TASK:
Please give back only the lines below from the one containing "te_peer_id : PeerId;" to the one containing "te_receipt : option Receipt;", each repeated word for word, both ends included.

(Stored items)
(** The schema file of the test of [marshalTableSchema]: an empty line,
    the header with its quoted first field, three rows. *)
Definition testRawSchema : string :=
  newline +:+ dquote +:+ "column name" +:+ dquote +:+ ",width,datatype" +:+ newline
  +:+ "name,10,TEXT" +:+ newline
  +:+ "valid,1,BOOLEAN" +:+ newline
  +:+ "count,3,INTEGER" +:+ newline.

(** The schema that [testRawSchema] describes. *)
Definition testParsedSchema : list dBColumnSchema :=
  [ {| Name := "name"; Width := "10"; DataType := "TEXT" |};
    {| Name := "valid"; Width := "1"; DataType := "BOOLEAN" |};
    {| Name := "count"; Width := "3"; DataType := "INTEGER" |} ].

(** A schema file whose header and only row have two fields. *)
Definition twoFieldSchema : string :=
  "column name,width" +:+ newline +:+ "name,10" +:+ newline.

(** A schema file whose header and only row have one field. *)
Definition oneFieldSchema : string :=
  "column name" +:+ newline +:+ "name" +:+ newline.


(** A schema file with the header only. *)
Definition headerOnlySchema : string :=
  "column name,width,datatype" +:+ newline.

(** A file name as the trigger passes it. *)
Definition testFile : string := "testformat1_2015-06-28.txt".


Definition testCopy : string :=
  "COPY testformat1 FROM 's3://testDB/testformat1_2015-06-28.txt' IAM_ROLE 'arn:aws:iam::653026974230:role/data-loader-redshift-copy--us-west-2' FIXEDWIDTH 'name:10, valid:1, count:3';".

Definition testCalls : list event :=
  [ EvGetObject "testSchemas" "testformat1.csv";
    EvQuery tableExistsQuery ["testformat1"] ].

Definition testError : error := errorString "test_error".

(** A stand-in for the collaborators: the world records whether the table
    exists; the schema bucket serves [schemaFile] under every key, the
    warehouse answers the existence query from the world, every statement
    succeeds and the table exists afterwards. *)
Definition fakeCollaborators (schemaFile : string) : Collaborators bool := {|
  GetObjectWithContext := λ bucket key w, ((schemaFile, None), w);
  QueryContext := λ q args (w : bool), ((if w then [["t"]] else [], None), w);
  ExecContext := λ q w, (None, true)
|}.


(** The state of a run against [failingCollaborators] after the given calls. *)
Definition after (calls : list event) : state unit := Build_state () calls.

(** ** The Lambda handler ([functions/s3-upload/handler.go]) *)

(** A record of an [events.S3Event]; of its fields the handler reads
    [record.S3.Object.Key] only. *)
Record S3EventRecord : Type := {
  Key : string
}.

(** [Response]: the response object for a successful invocation. *)
Record Response : Type := {
  Success : bool
}.

Section Handler.
(** A shop at (10, 10) of the river map, with 2000 in the treasury. *)
Lemma performAction_build_affordable_in_range_witness :
  exists st',
    App.performAction (riverTown 2000) "BUILD" (Some BuildingType.Commercial) 10 10
    = Some (true, st') /\
    0 <= money (stats st').
Proof.
  eexists. split; [vm_compute; reflexivity|].
  eapply (proj1 (performAction_build_affordable_in_range (riverTown 2000) _
                   BuildingType.Commercial 10 10)).
  vm_compute. reflexivity.
Defined.

Lemma set_buildingType_back (t : BuildingType.t) (old : Tile.t) :
  Tile.set_buildingType (Tile.buildingType old) (Tile.set_buildingType t old) = old.
Proof. by destruct old. Qed.

(** [X11] Demolishing what was just built gives the map back.  After an
    accepted Build of a type other than None and Water, a Demolish at the
    same coordinates is accepted and its grid is the grid before the
    Build (the land under a building, the water under a bridge); the two
    together cost the catalog price plus the fee of 5. *)
Theorem performAction_build_then_demolish
    (st st1 : AppState) (t : BuildingType.t) (x y : Z) :
  t <> BuildingType.None -> t <> BuildingType.Water ->
  (App.performAction st "BUILD" (Some t) x y = Some (true, st1) ->
   exists st2,
     App.performAction st1 "DEMOLISH" None x y = Some (true, st2) /\
     grid st2 = grid st /\
     money (stats st2) == money (stats st) - cost (BUILDINGS t) - 5) /\
  (AppLegacy.performAction st "BUILD" (Some t) x y = Some (true, st1) ->
   exists st2,
     AppLegacy.performAction st1 "DEMOLISH" None x y = Some (true, st2) /\
     grid st2 = grid st /\
     money (stats st2) == money (stats st) - cost (BUILDINGS t) - 5).
Proof.
  intros HtN HtW. split.
  - intros H. apply App_build_accepted_full in H
      as (Hb & _ & _ & old & Hold & Hty & Hg & Hm).
    assert (Ht1 : tileAt (grid st1) (Z.to_nat y) (Z.to_nat x)
                  = Some (Tile.set_buildingType t old))
      by (rewrite Hg; by eapply tileAt_setTile_eq).
    destruct (proj1 (tileAt_rows _ _ _ _) Ht1) as (row1 & Hrow1 & Hx1).
    unfold App.performAction. rewrite (offGrid_in_bounds _ _ Hb). cbv beta zeta.
    change (String.eqb "DEMOLISH" "BUILD") with false. cbn [andb].
    rewrite Hrow1. cbn [mbind option_bind].
    change (String.eqb "DEMOLISH" "DEMOLISH") with true. cbv iota.
    rewrite Hx1. cbn [mbind option_bind]. rewrite Hg.
    change (Tile.buildingType (Tile.set_buildingType t old)) with t.
    rewrite (BuildingType_eqb_neq t BuildingType.None HtN),
            (BuildingType_eqb_neq t BuildingType.Water HtW). cbn [negb andb].
    eexists. split; [reflexivity|]. split.
    + destruct (BuildingType.eqb t BuildingType.ResearchCentre);
        cbn [grid setStats setGrid]; rewrite setTile_setTile;
        apply tileAt_setTile_same; rewrite Hold; f_equal;
        (destruct Hty as [[Ho ->]|[Ho Hnb]];
         [change (BuildingType.eqb BuildingType.Bridge BuildingType.Bridge) with true
         |rewrite (BuildingType_eqb_neq t BuildingType.Bridge Hnb)]);
        rewrite <- Ho; destruct old; reflexivity.
    + destruct (BuildingType.eqb t BuildingType.ResearchCentre);
        cbn [stats setStats setGrid money set_money set_research]; rewrite Hm; lra.
  - intros H. apply AppLegacy_build_accepted_full in H
      as (Hb & _ & old & Hold & Hty & Hg & Hs).
    assert (Ht1 : tileAt (grid st1) (Z.to_nat y) (Z.to_nat x)
                  = Some (Tile.set_buildingType t old))
      by (rewrite Hg; by eapply tileAt_setTile_eq).
    destruct (proj1 (tileAt_rows _ _ _ _) Ht1) as (row1 & Hrow1 & Hx1).
    unfold AppLegacy.performAction. rewrite (offGrid_in_bounds _ _ Hb). cbv beta zeta.
    rewrite Hrow1. cbn [mbind option_bind].
    change (String.eqb "DEMOLISH" "DEMOLISH") with true. cbv iota.
    rewrite Hx1. cbn [mbind option_bind]. rewrite Hg.
    change (Tile.buildingType (Tile.set_buildingType t old)) with t.
    rewrite (BuildingType_eqb_neq t BuildingType.None HtN),
            (BuildingType_eqb_neq t BuildingType.Water HtW). cbn [negb andb].
    eexists. split; [reflexivity|]. split.
    + cbn [grid setStats setGrid]. rewrite setTile_setTile.
      apply tileAt_setTile_same. rewrite Hold. f_equal.
      destruct Hty as [[Ho ->]|[Ho Hnb]];
        [change (BuildingType.eqb BuildingType.Bridge BuildingType.Bridge) with true
        |rewrite (BuildingType_eqb_neq t BuildingType.Bridge Hnb)];
        rewrite <- Ho; destruct old; reflexivity.
    + cbn [stats setStats setGrid money set_money]. rewrite Hs. cbn. lra.
Qed.
(* ===== verification/CoreTranscript.v ===== *)
(** Transcripts and headers: [crates/airc-core/src/{headers,transcript,cursor,
    filter,body,receipt,attachment}.rs], and the frames and subscriptions of
    [crates/airc-protocol/src/{envelope,subscription,media,signature}.rs].

    [JsonValue] stands for [serde_json::Value]: the model needs its values only
    as opaque payloads, and the string under the key ["kind"] of an object. *)
From stdpp Require Import base gmap strings list sorting numbers.
From S2P Require Import Prelude WorkModel.

Class JsonValue := {
  Json : Type;
  json_kind : Json → option rstring;   (* [value.get("kind").and_then(as_str)] *)
}.

(** ** headers.rs *)
Definition HEADER_AIRC_CLIENT : rstring := str "airc.client".
Definition HEADER_FORGE_BODY_HINT : rstring := str "forge.body_hint".

Abbreviation Headers := (gmap rstring rstring).
#[export] Instance rstring_le_key : OrdKey rstring := ord_rstring.

(** [HeaderView::build] collects the iteration into a hash map. *)
Record HeaderView := MkHeaderView { view_inner : gmap rstring rstring }.
Definition HeaderView_build (headers : Headers) : HeaderView :=
  MkHeaderView (list_to_map (bt_entries headers)).
Definition HeaderView_get (key : rstring) (self : HeaderView) : option rstring :=
  view_inner self !! key.

Inductive HeaderFilter :=
| HfAny
| HfExact (key value : rstring)
| HfPrefix (key value_prefix : rstring)
| HfAll (filters : list HeaderFilter)
| HfAnyOf (filters : list HeaderFilter)
| HfHas (key : rstring)
| HfNot (inner : HeaderFilter).

Definition starts_with (value value_prefix : rstring) : bool :=
  bool_decide (value_prefix `prefix_of` value).

(** [HeaderFilter::matches]. *)
Fixpoint filter_matches (self : HeaderFilter) (headers : Headers) : bool :=
  match self with
  | HfAny => true
  | HfExact key value => bool_decide (headers !! key = Some value)
  | HfPrefix key value_prefix =>
      is_some_and (headers !! key) (λ value, starts_with value value_prefix)
  | HfAll filters => forallb (λ f, filter_matches f headers) filters
  | HfAnyOf filters => existsb (λ f, filter_matches f headers) filters
  | HfHas key => is_some (headers !! key)
  | HfNot inner => negb (filter_matches inner headers)
  end.

(** [HeaderFilter::matches_view]. *)
Fixpoint filter_matches_view (self : HeaderFilter) (view : HeaderView) : bool :=
  match self with
  | HfAny => true
  | HfExact key value => bool_decide (HeaderView_get key view = Some value)
  | HfPrefix key value_prefix =>
      is_some_and (HeaderView_get key view) (λ value, starts_with value value_prefix)
  | HfAll filters => forallb (λ f, filter_matches_view f view) filters
  | HfAnyOf filters => existsb (λ f, filter_matches_view f view) filters
  | HfHas key => is_some (HeaderView_get key view)
  | HfNot inner => negb (filter_matches_view inner view)
  end.

(** ** transcript.rs *)
Inductive TranscriptKind :=
| Message | Command | CommandResult | Attachment | ReceiptEvent | Presence | SessionControl
| System | PeerArrived | PeerDeparted | WireEstablished | WireLost | RoomJoined | RoomParted
| SubscriptionAdvanced | IdentityPublished | DoctrinePublished | WallPostPublished
| ChannelPurposePublished.
#[export] Instance TranscriptKind_eq_dec : EqDecision TranscriptKind.
Proof. solve_decision. Defined.

Definition is_lifecycle (k : TranscriptKind) : bool :=
  match k with
  | PeerArrived | PeerDeparted | WireEstablished | WireLost | RoomJoined | RoomParted
  | SubscriptionAdvanced | IdentityPublished | DoctrinePublished | WallPostPublished
  | ChannelPurposePublished => true
  | _ => false
  end.

Definition as_wire_str (k : TranscriptKind) : rstring :=
  match k with
  | Message => str "message"
  | Attachment => str "attachment"
  | ReceiptEvent => str "receipt"
  | Presence => str "presence"
  | SessionControl => str "session_control"
  | System => str "system"
  | Command => str "command"
  | CommandResult => str "command_result"
  | PeerArrived => str "peer_arrived"
  | PeerDeparted => str "peer_departed"
  | WireEstablished => str "wire_established"
  | WireLost => str "wire_lost"
  | RoomJoined => str "room_joined"
  | RoomParted => str "room_parted"
  | SubscriptionAdvanced => str "subscription_advanced"
  | IdentityPublished => str "identity_published"
  | DoctrinePublished => str "doctrine_published"
  | WallPostPublished => str "wall_post_published"
  | ChannelPurposePublished => str "channel_purpose_published"
  end.

(** [from_wire_str]: the arms in the order the source tests them. *)
Definition wire_arms : list (rstring * TranscriptKind) :=
  [(str "message", Message); (str "command", Command);
   (str "command_result", CommandResult); (str "attachment", Attachment);
   (str "receipt", ReceiptEvent); (str "presence", Presence);
   (str "session_control", SessionControl); (str "system", System);
   (str "peer_arrived", PeerArrived); (str "peer_departed", PeerDeparted);
   (str "wire_established", WireEstablished); (str "wire_lost", WireLost);
   (str "room_joined", RoomJoined); (str "room_parted", RoomParted);
   (str "subscription_advanced", SubscriptionAdvanced);
   (str "identity_published", IdentityPublished);
   (str "doctrine_published", DoctrinePublished);
   (str "wall_post_published", WallPostPublished);
   (str "channel_purpose_published", ChannelPurposePublished)].
Definition from_wire_str (s : rstring) : option TranscriptKind :=
  snd <$> List.find (λ a, bool_decide (s = a.1)) wire_arms.

Definition ALL_VARIANTS : list TranscriptKind :=
  [Message; Command; CommandResult; Attachment; ReceiptEvent; Presence; SessionControl; System;
   PeerArrived; PeerDeparted; WireEstablished; WireLost; RoomJoined; RoomParted;
   SubscriptionAdvanced; IdentityPublished; DoctrinePublished; WallPostPublished;
   ChannelPurposePublished].

Inductive MentionTarget := ToAll | ToPeer (p : PeerId) | ToRoom (r : RoomId).

(** receipt.rs and attachment.rs. *)
Inductive ReceiptKind := RcDelivered | RcRead | RcApplied.
Record Receipt := MkReceipt {
  rc_event_id : EventId;
  rc_peer_id : PeerId;
  rc_client_id : ClientId;
  rc_kind : ReceiptKind;
  rc_received_at_ms : N;
}.
Record AttachmentManifest := MkAttachmentManifest {
  at_file_id : N;
  at_name : rstring;
  at_media_type : option rstring;
  at_size_bytes : N;
  at_content_hash : rstring;
  at_local_path : option rstring;
  at_remote_ref : option rstring;
}.

(** ** airc-protocol frames *)
Record WireMediaRef := MkWireMediaRef {
  wm_file_id : N;
  wm_content_hash : rstring;
  wm_mime : option rstring;
  wm_size_bytes : option N;
  wm_caption : option rstring;
}.
Inductive Signature :=
| Ed25519 (signer : PeerId) (key_id : N) (sig : list N)
| Unsigned.
Inductive FrameKind := FkMessage | FkEvent | FkControl | FkCommand | FkCommandResult | FkAddressed.
#[export] Instance FrameKind_eq_dec : EqDecision FrameKind.
Proof. solve_decision. Defined.

(** cursor.rs. *)
Record TranscriptCursor := MkTranscriptCursor {
  cur_lamport : N;
  cur_event_id : EventId;
}.
#[export] Instance TranscriptCursor_eq_dec : EqDecision TranscriptCursor.
Proof. solve_decision. Defined.

Section json.
Context {J : JsonValue}.

Inductive Body := BodyJson (value : Json) | BodyBinary (bytes : list N).

Record TranscriptEvent := MkTranscriptEvent {
  te_event_id : EventId;
  te_room_id : RoomId;
  te_peer_id : PeerId;
  te_client_id : ClientId;
  te_kind : TranscriptKind;
  te_occurred_at_ms : N;
  te_lamport : N;
  te_target : MentionTarget;
  te_headers : Headers;
  te_body : option Body;
  te_attachment : option AttachmentManifest;
  te_receipt : option Receipt;
  te_metadata : Json;
}.

Definition te_cursor (e : TranscriptEvent) : TranscriptCursor :=
  MkTranscriptCursor (te_lamport e) (te_event_id e).

(** filter.rs: self-echo rules. *)
Inductive SelfFilter := IncludeAll | ExcludeSameClient | ExcludeSamePeer.
Definition is_self_echo (e : TranscriptEvent) (peer_id : PeerId) (client_id : ClientId)
    (filter : SelfFilter) : bool :=
  match filter with
  | IncludeAll => false
  | ExcludeSameClient => bool_decide (te_client_id e = client_id)
  | ExcludeSamePeer => bool_decide (te_peer_id e = peer_id)
  end.
Definition filter_self_echoes (events : list TranscriptEvent) (peer_id : PeerId)
    (client_id : ClientId) (f : SelfFilter) : list TranscriptEvent :=
  filter (λ e, is_self_echo e peer_id client_id f = false) events.

Record RuntimeSelf := MkRuntimeSelf {
  rself_client_id : ClientId;
  rself_runtime_client : option rstring;
}.
Definition is_self (self : RuntimeSelf) (headers : Headers) (client_id : ClientId) : bool :=
  match headers !! HEADER_AIRC_CLIENT with
  | Some tag => bool_decide (rself_runtime_client self = Some tag)
  | None => bool_decide (client_id = rself_client_id self)
  end.
Definition is_self_event (self : RuntimeSelf) (e : TranscriptEvent) : bool :=
  is_self self (te_headers e) (te_client_id e).

(** cursor.rs: order and paging. *)
Definition cursor_key (c : TranscriptCursor) : N * N := (cur_lamport c, uuid (cur_event_id c)).
Definition cursor_before (left right : TranscriptCursor) : bool :=
  (cur_lamport left <? cur_lamport right)%N
  || ((cur_lamport left =? cur_lamport right)%N
      && (uuid (cur_event_id left) <? uuid (cur_event_id right))%N).

(** [event_order] as the relation "not greater" that [sort_by] sorts with. *)
Definition event_order (left right : TranscriptEvent) : Prop :=
  key_le (cursor_key (te_cursor left)) (cursor_key (te_cursor right)).
#[export] Instance event_order_dec : RelDecision event_order :=
  λ l r, key_le_dec (cursor_key (te_cursor l)) (cursor_key (te_cursor r)).

#[export] Instance event_order_trans : Transitive event_order.
Proof. intros x y z. unfold event_order. apply key_le_trans. Qed.
#[export] Instance event_order_total : Total event_order.
Proof. intros x y. unfold event_order. apply key_le_total. Qed.

Lemma cursor_key_inj c1 c2 : cursor_key c1 = cursor_key c2 → c1 = c2.
Proof. destruct c1 as [l1 [u1]], c2 as [l2 [u2]]. unfold cursor_key. cbn. congruence. Qed.

Record TranscriptPage := MkTranscriptPage {
  tp_room_id : RoomId;
  tp_events : list TranscriptEvent;
  tp_newer : option TranscriptCursor;
  tp_older : option TranscriptCursor;
}.
Definition page_for (room_id : RoomId) (events : list TranscriptEvent) : TranscriptPage :=
  MkTranscriptPage room_id events (te_cursor <$> list.last events) (te_cursor <$> list.head events).
Definition page_recent (room_id : RoomId) (events : list TranscriptEvent) (limit : nat) :
    TranscriptPage :=
  let page_events := sort_by event_order events in
  page_for room_id
    (if (limit <? length page_events)%nat
     then drop (length page_events - limit) page_events else page_events).
Definition page_before (room_id : RoomId) (events : list TranscriptEvent)
    (before : TranscriptCursor) (limit : nat) : TranscriptPage :=
  let page_events :=
    sort_by event_order (filter (λ e, cursor_before (te_cursor e) before = true) events) in
  page_for room_id
    (if (limit <? length page_events)%nat
     then drop (length page_events - limit) page_events else page_events).

(** envelope.rs and subscription.rs. *)
Record Envelope := MkEnvelope {
  env_event_id : EventId;
  env_sender : PeerId;
  env_sender_client : ClientId;
  env_channel : RoomId;
  env_target : MentionTarget;
  env_lamport : N;
  env_occurred_at_ms : N;
  env_reply_to : option EventId;
  env_headers : Headers;
  env_body : option Body;
  env_media : list WireMediaRef;
  env_signature : Signature;
}.
Record Frame := MkFrame { fr_kind : FrameKind; fr_envelope : Envelope }.
Record Subscription := MkSubscription {
  sub_channel : option RoomId;
  sub_from_cursor : option TranscriptCursor;
  sub_kinds : list FrameKind;
  sub_headers_filter : HeaderFilter;
}.
Definition subscription_matches (self : Subscription) (frame : Frame) : bool :=
  if match sub_channel self with
     | Some channel => bool_decide (env_channel (fr_envelope frame) ≠ channel)
     | None => false
     end
  then false
  else if negb (bool_decide (sub_kinds self = []))
          && negb (bool_decide (fr_kind frame ∈ sub_kinds self))
  then false
  else if negb (filter_matches (sub_headers_filter self) (env_headers (fr_envelope frame)))
  then false
  else true.
End json.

TASK RESULT:
  te_peer_id : PeerId;
  te_client_id : ClientId;
  te_kind : TranscriptKind;
  te_occurred_at_ms : N;
  te_lamport : N;
  te_target : MentionTarget;
  te_headers : Headers;
  te_body : option Body;
  te_attachment : option AttachmentManifest;
  te_receipt : option Receipt;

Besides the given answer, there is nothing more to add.